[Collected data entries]
· · · · ·

(* ===== verification/Singleton.v ===== *)
(** * The double-checked singletons

    [MysqlPool::getMysqlPoolObject] ([GRPC/src/mysqlpool.cc]) and
    [RedisPool::getRedisPoolObject] ([GRPC/src/redispool.cc]) are the same function
    over a static pointer and a static mutex.  It runs in any number of threads
    here, one statement per step, over a sequentially consistent memory. *)
From Stdlib Require Import ZArith Lia.
From stdpp Require Import base tactics numbers gmap list.
From S2P Require Import Prelude.

(** The next statement of a thread, or the value it has returned. *)
Inductive pc :=
| Check1   (* if (object == NULL), outside the lock *)
| Lock     (* objectlock.lock() *)
| Check2   (* if (object == NULL), under the lock *)
| New      (* object = new ...() *)
| Unlock   (* objectlock.unlock() *)
| Return   (* return object *)
| Done (r : option positive).

(** The static members, the number of objects constructed, and the threads. *)
Record statics := Statics {
  object : option positive;
  objectlock : option nat;
  constructed : nat;
  threads : gmap nat pc;
}.

Definition goto (s : statics) (i : nat) (l : pc) : statics :=
  {| object := object s; objectlock := objectlock s; constructed := constructed s;
     threads := <[i := l]> (threads s) |}.

(** One statement of thread [i]; [None]: the thread has returned or waits for the
    mutex.  [new] returns an address that no earlier [new] returned. *)
Definition getPoolObject_step (i : nat) (s : statics) : option statics :=
  match threads s !! i with
  | Some Check1 => Some (goto s i (if object s is None then Lock else Return))
  | Some Lock =>
      match objectlock s with
      | Some _ => None
      | None => Some (goto {| object := object s; objectlock := Some i;
                              constructed := constructed s; threads := threads s |} i Check2)
      end
  | Some Check2 => Some (goto s i (if object s is None then New else Unlock))
  | Some New =>
      Some (goto {| object := Some (Pos.of_succ_nat (constructed s)); objectlock := objectlock s;
                    constructed := S (constructed s); threads := threads s |} i Unlock)
  | Some Unlock =>
      Some (goto {| object := object s; objectlock := None;
                    constructed := constructed s; threads := threads s |} i Return)
  | Some Return => Some (goto s i (Done (object s)))
  | _ => None
  end.

Definition step (s s' : statics) : Prop := exists i, getPoolObject_step i s = Some s'.

(** [n] threads about to call the function in a fresh process. *)
Definition start (n : nat) : statics :=
  {| object := None; objectlock := None; constructed := 0;
     threads := list_to_map (map (fun i => (i, Check1)) (seq 0 n)) |}.

(** ** Invariant *)

Definition in_section (l : pc) : Prop := l = Check2 \/ l = New \/ l = Unlock.

(** What the statement a thread is at says about the object. *)
Definition pc_ok (o : option positive) (l : pc) : Prop :=
  match l with
  | New => o = None
  | Unlock | Return => o = Some 1%positive
  | Done r => r = Some 1%positive /\ o = Some 1%positive
  | _ => True
  end.

Record inv (s : statics) : Prop := Inv {
  inv_object : object s = None /\ constructed s = 0 \/
               object s = Some 1%positive /\ constructed s = 1;
  inv_lock i l : threads s !! i = Some l -> (objectlock s = Some i <-> in_section l);
  inv_pc i l : threads s !! i = Some l -> pc_ok (object s) l;
  inv_holder i : objectlock s = Some i -> is_Some (threads s !! i);
}.

Lemma start_inv n : inv (start n).
Proof.
  split; simpl; [by left| | |done].
  - intros i l Hi. apply elem_of_list_to_map_2, list_elem_of_fmap in Hi as (j & [= -> ->] & _).
    unfold in_section. naive_solver.
  - intros i l Hi. apply elem_of_list_to_map_2, list_elem_of_fmap in Hi as (j & [= -> ->] & _).
    done.
Qed.

(** Moving thread [i] while the shared part changes from that of [s] to that of [s1]. *)
Lemma inv_goto s s1 i l l' :
  inv s -> threads s !! i = Some l -> threads s1 = threads s ->
  (object s1 = None /\ constructed s1 = 0 \/ object s1 = Some 1%positive /\ constructed s1 = 1) ->
  (objectlock s1 = Some i <-> in_section l') ->
  (forall j, j <> i -> (objectlock s1 = Some j <-> objectlock s = Some j)) ->
  pc_ok (object s1) l' ->
  (forall j lj, j <> i -> threads s !! j = Some lj -> pc_ok (object s1) lj) ->
  inv (goto s1 i l').
Proof.
  intros [_ Hlock _ Hhold] Hi Ht Hobj Hli Hlj Hpi Hpj. split; simpl; rewrite ?Ht; [done|..].
  - intros j lj. rewrite lookup_insert. case_decide as Hij; [by subst; intros [= <-]|].
    intros Hj. rewrite Hlj by done. by apply Hlock.
  - intros j lj. rewrite lookup_insert. case_decide as Hij; [by subst; intros [= <-]|].
    intros Hj. by apply (Hpj j).
  - intros j Hj. rewrite lookup_insert. case_decide as Hij; [done|].
    apply Hhold. apply Hlj; [congruence|done].
Qed.

Lemma singleton_inv_step s s' : inv s -> step s s' -> inv s'.
Proof.
  intros Hinv [i Hs]. pose proof Hinv as [Hobj Hlock Hpc Hhold].
  unfold getPoolObject_step in Hs. destruct (threads s !! i) as [l|] eqn:Hi; [|done].
  pose proof (Hlock _ _ Hi) as Hl. pose proof (Hpc _ _ Hi) as Hp. unfold in_section in Hl.
  assert (Hothers : forall j lj, j <> i -> threads s !! j = Some lj -> pc_ok (object s) lj)
    by (intros j lj _; apply Hpc).
  destruct l; [| | | | | |done].
  - injection Hs as <-. apply (inv_goto s s i Check1); try done; unfold in_section;
      destruct Hobj as [[-> _]|[-> _]]; simpl; naive_solver.
  - destruct (objectlock s) as [h|] eqn:Hh; [done|]. injection Hs as <-.
    apply (inv_goto s _ i Lock); try done; unfold in_section; simpl; naive_solver.
  - injection Hs as <-. apply (inv_goto s s i Check2); try done; unfold in_section;
      destruct Hobj as [[-> _]|[-> _]]; simpl; naive_solver.
  - injection Hs as <-. simpl in Hp. destruct Hobj as [[Ho Hc]|[Ho _]]; [|congruence].
    apply (inv_goto s _ i New); try done; unfold in_section; simpl.
    + rewrite Hc. by right.
    + naive_solver.
    + by rewrite Hc.
    + intros j lj Hij Hj. pose proof (Hpc _ _ Hj) as Hpj. rewrite Ho in Hpj.
      destruct lj; simpl in *; try done; [|naive_solver].
      assert (objectlock s = Some j) by (apply (Hlock _ _ Hj); unfold in_section; auto).
      assert (objectlock s = Some i) by (apply Hl; auto). congruence.
  - injection Hs as <-. apply (inv_goto s _ i Unlock); try done; unfold in_section; simpl;
      [naive_solver|]. intros j Hij. split; [done|]. intros Hj.
    assert (objectlock s = Some i) by (apply Hl; auto). congruence.
  - injection Hs as <-. apply (inv_goto s s i Return); try done; unfold in_section; naive_solver.
Qed.

Lemma singleton_reachable_inv n s : rtc step (start n) s -> inv s.
Proof.
  intros Hr. pose proof (start_inv n) as H0. revert H0.
  induction Hr; eauto using singleton_inv_step.
Qed.

(** ** Properties *)

(** C17: however the threads interleave, at most one pool object is ever constructed,
    and every thread that has returned got that one object. *)
Theorem singleton_once (n : nat) (s : statics) (Hreach : rtc step (start n) s) :
  constructed s <= 1 /\
  forall i r, threads s !! i = Some (Done r) -> r = Some 1%positive /\ object s = r.
Proof.
  pose proof (singleton_reachable_inv _ _ Hreach) as [Hobj _ Hpc _].
  split; [destruct Hobj as [[_ ->]|[_ ->]]; lia|].
  intros i r Hi. destruct (Hpc _ _ Hi) as [-> ->]. done.
Qed.

(** A schedule, by the thread that moves. *)
Fixpoint run (schedule : list nat) (s : statics) : option statics :=
  match schedule with
  | [] => Some s
  | i :: schedule' => s' ← getPoolObject_step i s; run schedule' s'
  end.

Lemma run_reachable schedule s s' : run schedule s = Some s' -> rtc step s s'.
Proof.
  revert s. induction schedule as [|i schedule IH]; intros s; simpl.
  - intros [= ->]. apply rtc_refl.
  - destruct (getPoolObject_step i s) as [s1|] eqn:Hs; [|done]. intros Hr.
    eapply rtc_l; [by exists i|]. by apply IH.
Qed.

(** Two threads that both see the null pointer before either takes the mutex. *)
Definition race : option statics := run [0; 1; 1; 1; 1; 1; 0; 0; 0; 1; 0] (start 2).

Lemma singleton_once_witness :
  from_option constructed 7 race <= 1 /\
  forall i r, from_option threads ∅ race !! i = Some (Done r) ->
    r = Some 1%positive /\ from_option object None race = r.
Proof.
  apply (singleton_once 2 (default (start 2) race)), (run_reachable [0; 1; 1; 1; 1; 1; 0; 0; 0; 1; 0]).
  vm_compute. reflexivity.
Defined.

(** Statements a thread still has before it, at most. *)
Definition rank (l : pc) : nat :=
  match l with
  | Check1 => 6 | Lock => 5 | Check2 => 4 | New => 3 | Unlock => 2 | Return => 1 | Done _ => 0
  end.

Definition remaining (s : statics) : nat := sum_list_with rank (map_to_list (threads s)).*2.

Lemma remaining_goto s i l l' :
  threads s !! i = Some l -> remaining (goto s i l') + rank l = remaining s + rank l'.
Proof.
  intros Hi. unfold remaining. simpl.
  assert (H1 : (map_to_list (threads s)).*2 ≡ₚ l :: (map_to_list (delete i (threads s))).*2)
    by (by rewrite <- (map_to_list_delete (threads s) i l)).
  assert (H2 : (map_to_list (<[i := l']> (threads s))).*2 ≡ₚ l' :: (map_to_list (delete i (threads s))).*2).
  { rewrite <- insert_delete_eq, map_to_list_insert; [done|apply lookup_delete_eq]. }
  rewrite H1, H2. simpl. lia.
Qed.

Lemma step_remaining s s' : step s s' -> remaining s' < remaining s.
Proof.
  intros [i Hs]. unfold getPoolObject_step in Hs.
  destruct (threads s !! i) as [l|] eqn:Hi; [|done].
  assert (Hg : forall o h c l', rank l' < rank l ->
    remaining (goto (Statics o h c (threads s)) i l') < remaining s).
  { intros o h c l' Hr.
    assert (He : remaining (goto (Statics o h c (threads s)) i l') = remaining (goto s i l')) by done.
    rewrite He. pose proof (remaining_goto s i l l' Hi). lia. }
  destruct s as [o h c ts]; simpl in *.
  destruct l; try done; try (destruct h; [done|]); injection Hs as <-; apply Hg;
    try (destruct o); simpl; lia.
Qed.

(** C18: the mutex never blocks the threads for good: as long as one of them has not
    returned some thread can move, and every move brings the end closer, so with
    [n] threads all have returned after at most [6 * n] moves. *)
Theorem singleton_terminates (n : nat) (s : statics) (Hreach : rtc step (start n) s) :
  (forall i l, threads s !! i = Some l -> (forall r, l <> Done r) -> exists s', step s s') /\
  (forall s', step s s' -> remaining s' < remaining s) /\
  remaining (start n) = 6 * n.
Proof.
  pose proof (singleton_reachable_inv _ _ Hreach) as [_ Hlock _ Hhold]. split_and!.
  - intros i l Hi Hnd.
    assert (Hmove : forall j lj, threads s !! j = Some lj -> in_section lj -> exists s', step s s').
    { intros j lj Hj [-> | [-> | ->] ]; eexists; exists j; unfold getPoolObject_step; by rewrite Hj. }
    destruct (objectlock s) as [j|] eqn:Hh.
    + destruct (Hhold _ eq_refl) as [lj Hj]. apply (Hmove j lj Hj). by apply (Hlock _ _ Hj).
    + destruct l; try (by apply (Hmove i _ Hi); unfold in_section; auto);
        [eexists; exists i; unfold getPoolObject_step; rewrite Hi; done
        |eexists; exists i; unfold getPoolObject_step; rewrite Hi, Hh; done
        |eexists; exists i; unfold getPoolObject_step; rewrite Hi; done
        |by destruct (Hnd r)].
  - intros s'. apply step_remaining.
  - unfold remaining, start. simpl.
    assert (Hp : (map_to_list (list_to_map (map (fun i : nat => (i, Check1)) (seq 0 n)) : gmap nat pc)).*2
      ≡ₚ replicate n Check1).
    { rewrite map_to_list_to_map.
      - clear. generalize 0.
        induction n as [|n IH]; intros k; simpl; [done|]. f_equiv. apply IH.
      - assert (Hf : (map (fun i : nat => (i, Check1)) (seq 0 n)).*1 = seq 0 n).
        { rewrite <- list_fmap_compose. apply list_fmap_id. }
        rewrite Hf. apply NoDup_seq. }
    rewrite Hp. clear. induction n; simpl; lia.
Qed.

Lemma singleton_terminates_witness :
  remaining (start 3) = 18 /\ exists s', step (start 3) s'.
Proof.
  destruct (singleton_terminates 3 (start 3) (rtc_refl step (start 3))) as (Hmove & _ & Hr).
  split; [exact Hr|]. apply (Hmove 2 Check1); [reflexivity|done].
Defined.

· · · · ·

_WORK REQUEST_: Using the data above, establish how many lines include the word "assert"; the reply is that number only.

_RESPONSE FOR THIS EXERCISE_: 11